Tony Romo to take analyst job at CBS Sports
Tony Romo is trading in his #9 jersey for a spot in the broadcast booth.
The Cowboys quarterback is retiring to join CBS Sports as its lead NFL analyst for the upcoming season.
The length of the deal is unclear, but Romo will replace Phil Simms, who was the network’s lead NFL analyst for 19 years.
Romo will be a part of the network’s “The NFL on CBS” coverage on Sunday afternoons and Thursday nights, alongside Jim Nantz and Tracy Wolfson.
“When you think about the NFL, two of the most iconic brands are the Dallas Cowboys and CBS Sports,” Romo said in a statement from CBS. “Going from one legendary team to another as I begin the next phase of my career is a dream come true.”
Romo also tweeted about the new gig, saying he’d have to start dressing up.

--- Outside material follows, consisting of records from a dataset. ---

(** * use-codemirror: a shallow embedding of [src/useCodeMirror.tsx]

    The hook binds a CodeMirror editor to a React component.  The adapter
    code (the [CodeMirrorInstance] class, the configuration defaulting and
    the mount / unmount life cycle of [useCodeMirror]) is embedded as Rocq
    functions.  The CodeMirror library is an external collaborator; it is
    represented by

    - a store of document objects, where the index of a document stands
      for its identity (cursor, selection and undo history travel with the
      object);
    - an editor value holding the displayed document and the live options,
      with [getOption] reading back what the constructor and [setOption]
      stored;
    - the trace of the calls the adapter makes, in order.

    JavaScript objects used as dictionaries ([docs], [modeAliases], a
    configuration) are finite maps over their own properties; names
    inherited from [Object.prototype] are not modelled.  Numbers are
    integers. *)

From Stdlib Require Import ZArith Ascii String.
From stdpp Require Import gmap strings list fin_maps.

Local Open Scope string_scope.
Local Open Scope Z_scope.
Local Open Scope list_scope.

(** ** JavaScript values that travel through a configuration object *)

(** Configuration values are compared by the adapter with [!==] and tested
    for truthiness, so primitives are kept apart from objects, and objects
    are known by reference only. *)
Inductive JsValue : Type :=
| VUndefined
| VNull
| VBool (b : bool)
| VNum (n : Z)
| VStr (s : string)
| VObj (r : nat)                (* an object supplied by the host, by reference *)
| VDefaultMatchTags             (* the module constant [defaultMatchTagsConfig] *)
| VMergedKeys (user : JsValue).   (* [{...defaultExtraKeysConfig, ...extraKeys}],
                                   memoised on [extraKeys] *)

#[global] Instance value_eq_dec : EqDecision JsValue.
Proof. solve_decision. Defined.

(** [!!v] of JavaScript. *)
Definition truthy (v : JsValue) : bool :=
  match v with
  | VUndefined | VNull => false
  | VBool b => b
  | VNum n => negb (n =? 0)
  | VStr s => negb (String.eqb s "")
  | VObj _ | VDefaultMatchTags | VMergedKeys _ => true
  end.

(** [a !== b] of JavaScript on the values above. *)
Definition strict_neq (a b : JsValue) : bool := negb (bool_decide (a = b)).

(** [a || b] of JavaScript. *)
Definition js_or (a b : JsValue) : JsValue := if truthy a then a else b.

(** A configuration object ([CodeMirror.EditorConfiguration]): own
    properties only, keyed by name.  A key that is absent reads as
    [undefined]. *)
Abbreviation Config := (gmap string JsValue).

Definition prop (c : Config) (k : string) : JsValue := default VUndefined (c !! k).

(** ** Strings *)

(** [s.split(sep)] for a one-character separator. *)
Fixpoint split (sep : ascii) (s : string) : list string :=
  match s with
  | EmptyString => [EmptyString]
  | String c r =>
      if Ascii.eqb c sep then EmptyString :: split sep r
      else match split sep r with
           | x :: xs => String c x :: xs
           | [] => [String c EmptyString]
           end
  end.

Definition CR : ascii := Ascii.ascii_of_nat 13.
Definition LF : ascii := Ascii.ascii_of_nat 10.

(** [str.replace(/\r\n|\r/g, '\n')]. *)
Fixpoint replaceLineBreaks (s : string) : string :=
  match s with
  | EmptyString => EmptyString
  | String c r =>
      if Ascii.eqb c CR then
        match r with
        | String c' r' =>
            if Ascii.eqb c' LF then String LF (replaceLineBreaks r')
            else String LF (replaceLineBreaks r)
        | EmptyString => String LF EmptyString
        end
      else String c (replaceLineBreaks r)
  end.
Lemma candidate_matrix_admissible (season : option Z) (exclude_locations : list string) :
  (exists W0, UsFusion.get_weight_matrix (UsFusion.all_locations exclude_locations) season
                (UsFusion.atoms exclude_locations) = Return W0)
  <->
  (forall g ms, g ∈ Locations.region_list -> g ∉ exclude_locations ->
     Locations.region_map !! g = Some ms -> exists a, a ∈ ms /\ a ∉ exclude_locations) /\
  (forall a, a ∈ Locations.atom_list -> a ∉ exclude_locations ->
     listed a (read_year season) = true).
Proof.
  set (ex := exclude_locations).
  unfold UsFusion.get_weight_matrix, get_weight_matrix. split.
  - intros (W0 & HW0). apply bind_Return in HW0 as (rows & Hrows & _).
    assert (Hrow : forall g, g ∈ Locations.region_list -> g ∉ ex ->
              exists ms pops,
                Locations.region_map !! g = Some ms /\
                populations_of populations.get_population ms season (UsFusion.atoms ex)
                  = Return pops /\
                foldr Z.add 0 pops <> 0).
    { intros g Hg Hex.
      assert (Hin : g ∈ UsFusion.all_locations ex) by (by apply elem_of_all_locations).
      apply list_elem_of_lookup in Hin as (i & Hi).
      destruct (mapM_Return_lookup _ _ _ _ _ Hrows Hi) as (row & _ & Hget).
      apply get_weight_row_Return in Hget as (ms & pops & ? & ? & ? & _). eauto. }
    split.
    + intros g ms Hg Hex Hms. destruct (Hrow g Hg Hex) as (ms' & pops & Hms' & Hpops & Htotal).
      assert (ms' = ms) as -> by congruence.
      apply sum_nonzero in Htotal as (j & p & Hj & Hp).
      assert (Hlen := mapM_Return_length _ _ _ Hpops).
      destruct (lookup_lt_is_Some_2 (UsFusion.atoms ex) j) as [a Ha].
      { apply lookup_lt_Some in Hj. lia. }
      destruct (mapM_Return_lookup _ _ _ _ _ Hpops Ha) as (p' & Hp' & Hread).
      assert (p' = p) as -> by congruence.
      case_bool_decide as Hmem; [|by inversion Hread].
      exists a. split; [done|]. by apply list_elem_of_lookup_2, elem_of_atoms in Ha as [_ ?].
    + intros a Ha Hex.
      pose proof atoms_are_regions as Hall. rewrite Forall_forall in Hall.
      destruct (Hall a Ha) as [Hreg Hself].
      destruct (Hrow a Hreg Hex) as (ms & pops & Hms & Hpops & _).
      assert (ms = [a]) as -> by congruence.
      assert (Hin : a ∈ UsFusion.atoms ex) by (by apply elem_of_atoms).
      apply list_elem_of_lookup in Hin as (j & Hj).
      destruct (mapM_Return_lookup _ _ _ _ _ Hpops Hj) as (p & _ & Hread).
      rewrite bool_decide_true in Hread by (by left).
      pose proof (population_of_outcome season a) as Ho.
      destruct (listed a (read_year season)); [done|]. congruence.
  - intros [Hmembers Hlisted].
    destruct (mapM_total (fun loc => get_weight_row Locations.region_map
                populations.get_population loc season (UsFusion.atoms ex))
                (UsFusion.all_locations ex)) as (rows & Hrows).
    + intros g [Hg Hex]%elem_of_all_locations.
      destruct (region_members g Hg) as (ms & Hms & _ & Hatoms).
      rewrite Forall_forall in Hatoms.
      apply (us_weight_row_returns g ms season ex Hms).
      * destruct (Hmembers g ms Hg Hex Hms) as (a & Ha & Haex).
        exists a. split; [done|]. apply elem_of_atoms. split; [by apply Hatoms|done].
      * intros a _ [Ha Haex]%elem_of_atoms. by apply Hlisted.
    + exists (np_array rows). by rewrite Hrows.
Qed.

(** X20. On the tables of the repository the candidate matrix W0 is built
    exactly when every known group that is not itself excluded keeps a member
    that is not excluded, and every atom that is not excluded has a weight in
    the table of the year read. *)
Theorem candidate_matrix_returns_iff (season : option Z) (exclude_locations : list string) :
  (exists W0, UsFusion.get_weight_matrix (UsFusion.all_locations exclude_locations) season
                (UsFusion.atoms exclude_locations) = Return W0)
  <->
  (forall g ms, g ∈ Locations.region_list -> g ∉ exclude_locations ->
     Locations.region_map !! g = Some ms -> exists a, a ∈ ms /\ a ∉ exclude_locations) /\
  (forall a, a ∈ Locations.atom_list -> a ∉ exclude_locations ->
     listed a (read_year season) = true).
Proof. apply candidate_matrix_admissible. Qed.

Romo signed with America’s team as an undrafted rookie free agent in 2003. He started out as the team’s third-string QB but eventually ascended to the starting position in 2006.
Romo led the Cowboys to the postseason four times and scored playoff wins in 2009 and 2014. However, during the past two seasons, he only played in five regular-season games because of an injury. Last season, he lost the starting job to rookie Dak Prescott.

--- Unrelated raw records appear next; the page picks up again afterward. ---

(** * A transactional storage core: lock manager, transaction manager,
      B+ tree index and log recovery

    Shallow embedding of the C++ sources (namespace [cmudb]) and the
    properties proved about them.  The first part of the file holds the
    embedding, one module per translation unit; the second part holds the
    theorems. *)

From Stdlib Require Import ZArith Lia Bool List.
From stdpp Require Import gmap list sorting.

#[local] Open Scope Z_scope.

(** ** Shared types (common/config.h, common/rid.h) *)

Abbreviation page_id_t := Z (only parsing).
Abbreviation txn_id_t := Z (only parsing).
Abbreviation lsn_t := Z (only parsing).

(** A row identifier is the pair (page id, slot number). *)
Abbreviation RID := (Z * Z)%type (only parsing).

Definition INVALID_PAGE_ID : Z := -1.
Definition INVALID_TXN_ID : Z := -1.
Definition INVALID_LSN : Z := -1.
Definition HEADER_PAGE_ID : Z := 0.

(** What a call of the modelled code can do from the point of view of the
    calling thread: return a value, block on a condition variable, or fail
    an [assert] (the process aborts). *)
Inductive Outcome (A : Type) : Type :=
| Returned (a : A)
| Blocked
| AssertFailed.
Arguments Returned {A} a.
Arguments Blocked {A}.
Arguments AssertFailed {A}.

(** ** concurrency/transaction.h

    The header is a plain data class; the fields below are the ones the
    translated code reads and writes through its getters and setters. *)

Inductive TransactionState := GROWING | SHRINKING | COMMITTED | ABORTED.

#[global] Instance TransactionState_eq_dec : EqDecision TransactionState.
Proof. solve_decision. Defined.

Inductive WType := WINSERT | WDELETE | WUPDATE.

#[global] Instance WType_eq_dec : EqDecision WType.
Proof. solve_decision. Defined.

(** A tuple is kept as its serialized bytes. *)
Abbreviation Tuple := (list Z) (only parsing).

Record WriteRecord := {
  rid_ : RID;
  wtype_ : WType;
  tuple_ : Tuple;
  table_ : Z
}.

Record Transaction := {
  txn_id_ : txn_id_t;
  state_ : TransactionState;
  prev_lsn_ : lsn_t;
  shared_lock_set_ : gset RID;
  exclusive_lock_set_ : gset RID;
  write_set_ : list WriteRecord;
  page_set_ : list page_id_t;
  deleted_page_set_ : gset page_id_t
}.

Definition SetState (st : TransactionState) (txn : Transaction) : Transaction :=
  {| txn_id_ := txn_id_ txn; state_ := st; prev_lsn_ := prev_lsn_ txn;
     shared_lock_set_ := shared_lock_set_ txn;
     exclusive_lock_set_ := exclusive_lock_set_ txn;
     write_set_ := write_set_ txn; page_set_ := page_set_ txn;
     deleted_page_set_ := deleted_page_set_ txn |}.

Definition SetPrevLSN (l : lsn_t) (txn : Transaction) : Transaction :=
  {| txn_id_ := txn_id_ txn; state_ := state_ txn; prev_lsn_ := l;
     shared_lock_set_ := shared_lock_set_ txn;
     exclusive_lock_set_ := exclusive_lock_set_ txn;
     write_set_ := write_set_ txn; page_set_ := page_set_ txn;
     deleted_page_set_ := deleted_page_set_ txn |}.

Definition SetSharedLockSet (s : gset RID) (txn : Transaction) : Transaction :=
  {| txn_id_ := txn_id_ txn; state_ := state_ txn; prev_lsn_ := prev_lsn_ txn;
     shared_lock_set_ := s;
     exclusive_lock_set_ := exclusive_lock_set_ txn;
     write_set_ := write_set_ txn; page_set_ := page_set_ txn;
     deleted_page_set_ := deleted_page_set_ txn |}.

Definition SetExclusiveLockSet (s : gset RID) (txn : Transaction) : Transaction :=
  {| txn_id_ := txn_id_ txn; state_ := state_ txn; prev_lsn_ := prev_lsn_ txn;
     shared_lock_set_ := shared_lock_set_ txn;
     exclusive_lock_set_ := s;
     write_set_ := write_set_ txn; page_set_ := page_set_ txn;
     deleted_page_set_ := deleted_page_set_ txn |}.

Definition SetWriteSet (w : list WriteRecord) (txn : Transaction) : Transaction :=
  {| txn_id_ := txn_id_ txn; state_ := state_ txn; prev_lsn_ := prev_lsn_ txn;
     shared_lock_set_ := shared_lock_set_ txn;
     exclusive_lock_set_ := exclusive_lock_set_ txn;
     write_set_ := w; page_set_ := page_set_ txn;
     deleted_page_set_ := deleted_page_set_ txn |}.

Definition SetPageSet (p : list page_id_t) (txn : Transaction) : Transaction :=
  {| txn_id_ := txn_id_ txn; state_ := state_ txn; prev_lsn_ := prev_lsn_ txn;
     shared_lock_set_ := shared_lock_set_ txn;
     exclusive_lock_set_ := exclusive_lock_set_ txn;
     write_set_ := write_set_ txn; page_set_ := p;
     deleted_page_set_ := deleted_page_set_ txn |}.

Definition SetDeletedPageSet (d : gset page_id_t) (txn : Transaction) : Transaction :=
  {| txn_id_ := txn_id_ txn; state_ := state_ txn; prev_lsn_ := prev_lsn_ txn;
     shared_lock_set_ := shared_lock_set_ txn;
     exclusive_lock_set_ := exclusive_lock_set_ txn;
     write_set_ := write_set_ txn; page_set_ := page_set_ txn;
     deleted_page_set_ := d |}.

(** [Transaction(txn_id)]: a fresh transaction is GROWING and holds nothing. *)
Definition new_Transaction (tid : txn_id_t) : Transaction :=
  {| txn_id_ := tid; state_ := GROWING; prev_lsn_ := INVALID_LSN;
     shared_lock_set_ := ∅; exclusive_lock_set_ := ∅;
     write_set_ := []; page_set_ := []; deleted_page_set_ := ∅ |}.

(** ** concurrency/lock_manager.h, lock_manager.cpp *)

Module LockManager.

Inductive LockMode := SHARED | EXCLUSIVE | UPGRADING.

#[global] Instance LockMode_eq_dec : EqDecision LockMode.
Proof. solve_decision. Defined.

Record TxItem := {
  tid_ : txn_id_t;
  mode_ : LockMode;
  granted_ : bool
}.

(** [TxItem::Grant]: set [granted_] (and wake the waiter). *)
Definition Grant (tx : TxItem) : TxItem :=
  {| tid_ := tid_ tx; mode_ := mode_ tx; granted_ := true |}.

Definition set_mode (m : LockMode) (tx : TxItem) : TxItem :=
  {| tid_ := tid_ tx; mode_ := m; granted_ := granted_ tx |}.

Record TxList := {
  locks_ : list TxItem;
  hasUpgrading_ : bool
}.

(** The queue [lockTable_[rid]] creates for a RID that has none:
    value-initialised, so the list is empty and the flag is false. *)
Definition empty_TxList : TxList := {| locks_ := []; hasUpgrading_ := false |}.

(** [TxList::checkCanGrant] *)
Definition checkCanGrant (mode : LockMode) (l : TxList) : bool :=
  match last (locks_ l) with
  | None => true
  | Some lastItem =>
      match mode with
      | SHARED => granted_ lastItem && bool_decide (mode_ lastItem = SHARED)
      | _ => false
      end
  end.

(** [TxList::insert] up to the point where the caller either goes on
    (granted) or blocks in [last.Wait()]. The result also carries the value
    of the local variable [mode] after the rewrite of a granted upgrade. *)
Definition insert_enqueue (tid : txn_id_t) (mode : LockMode) (granted : bool)
    (l : TxList) : TxList * LockMode :=
  let upgradingMode := bool_decide (mode = UPGRADING) in
  let mode' := if upgradingMode && granted then EXCLUSIVE else mode in
  let locks' := locks_ l ++ [{| tid_ := tid; mode_ := mode'; granted_ := granted |}] in
  if granted
  then ({| locks_ := locks'; hasUpgrading_ := hasUpgrading_ l |}, mode')
  else ({| locks_ := locks'; hasUpgrading_ := hasUpgrading_ l || upgradingMode |}, mode').

(** The rest of [TxList::insert], run once the entry is granted: record
    the RID in the lock set that the local [mode] selects. *)
Definition insert_finish (rid : RID) (mode : LockMode) (txn : Transaction) : Transaction :=
  match mode with
  | SHARED => SetSharedLockSet ({[rid]} ∪ shared_lock_set_ txn) txn
  | _ => SetExclusiveLockSet ({[rid]} ∪ exclusive_lock_set_ txn) txn
  end.

Record LockManager := {
  strict_2PL_ : bool;
  lockTable_ : gmap RID TxList
}.

Definition set_table (t : gmap RID TxList) (lm : LockManager) : LockManager :=
  {| strict_2PL_ := strict_2PL_ lm; lockTable_ := t |}.

(** [lockTable_[rid]]: the mapped queue, inserted empty when absent. *)
Definition table_at (rid : RID) (lm : LockManager) : TxList :=
  default empty_TxList (lockTable_ lm !! rid).

Definition store (rid : RID) (l : TxList) (lm : LockManager) : LockManager :=
  set_table (<[rid := l]> (lockTable_ lm)) lm.

(** [find_if] over the queue for the entry of a transaction. *)
Fixpoint find_tid (tid : txn_id_t) (l : list TxItem) : option TxItem :=
  match l with
  | [] => None
  | tx :: rest => if tid_ tx =? tid then Some tx else find_tid tid rest
  end.

(** [locks_.erase(it)] for the iterator [find_if] returned. *)
Fixpoint erase_tid (tid : txn_id_t) (l : list TxItem) : list TxItem :=
  match l with
  | [] => []
  | tx :: rest => if tid_ tx =? tid then rest else tx :: erase_tid tid rest
  end.

Definition abort_false (txn : Transaction) (lm : LockManager)
  : Outcome bool * Transaction * LockManager :=
  (Returned false, SetState ABORTED txn, lm).

(** Steps 3 and 4 of [lockTemplate], on the queue [l] of [rid]. *)
Definition lock_step3 (txn : Transaction) (rid : RID) (mode : LockMode)
    (l : TxList) (lm : LockManager) : Outcome bool * Transaction * LockManager :=
  let canGrant := checkCanGrant mode l in
  let die :=
    match last (locks_ l) with
    | Some back => negb canGrant && (tid_ back <? txn_id_ txn)
    | None => false
    end in
  if die then abort_false txn (store rid l lm)
  else
    let '(l', mode') := insert_enqueue (txn_id_ txn) mode canGrant l in
    if canGrant
    then (Returned true, insert_finish rid mode' txn, store rid l' lm)
    else (Blocked, txn, store rid l' lm).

At his request, Romo was released on Tuesday after 14 years with the Cowboys.
“We wish Tony and his family nothing but the best. As an organization, we did what he asked us to do in terms of his release, and we wanted to do what was ultimately in his best interest,” Cowboys owner Jerry Jones said in a statement.
“He will leave us with many great memories and a legacy of being, truly, one of the greatest players in Cowboys history.”
Romo signed a 6-year $108 million contract with the Boys that was set to last until 2019. His salary cap in 2017 would have been $24.7 million, according to Spotrac, which monitors player contracts. That’s the absolute max a team would have had to pay.
Romo’s fellow Cowboy quarterback, Troy Aikman, also pursued a career in broadcast after he stopped playing. But the former quarterbacks will still serve on competing teams, since Aikman is the lead game analyst for Fox Sports.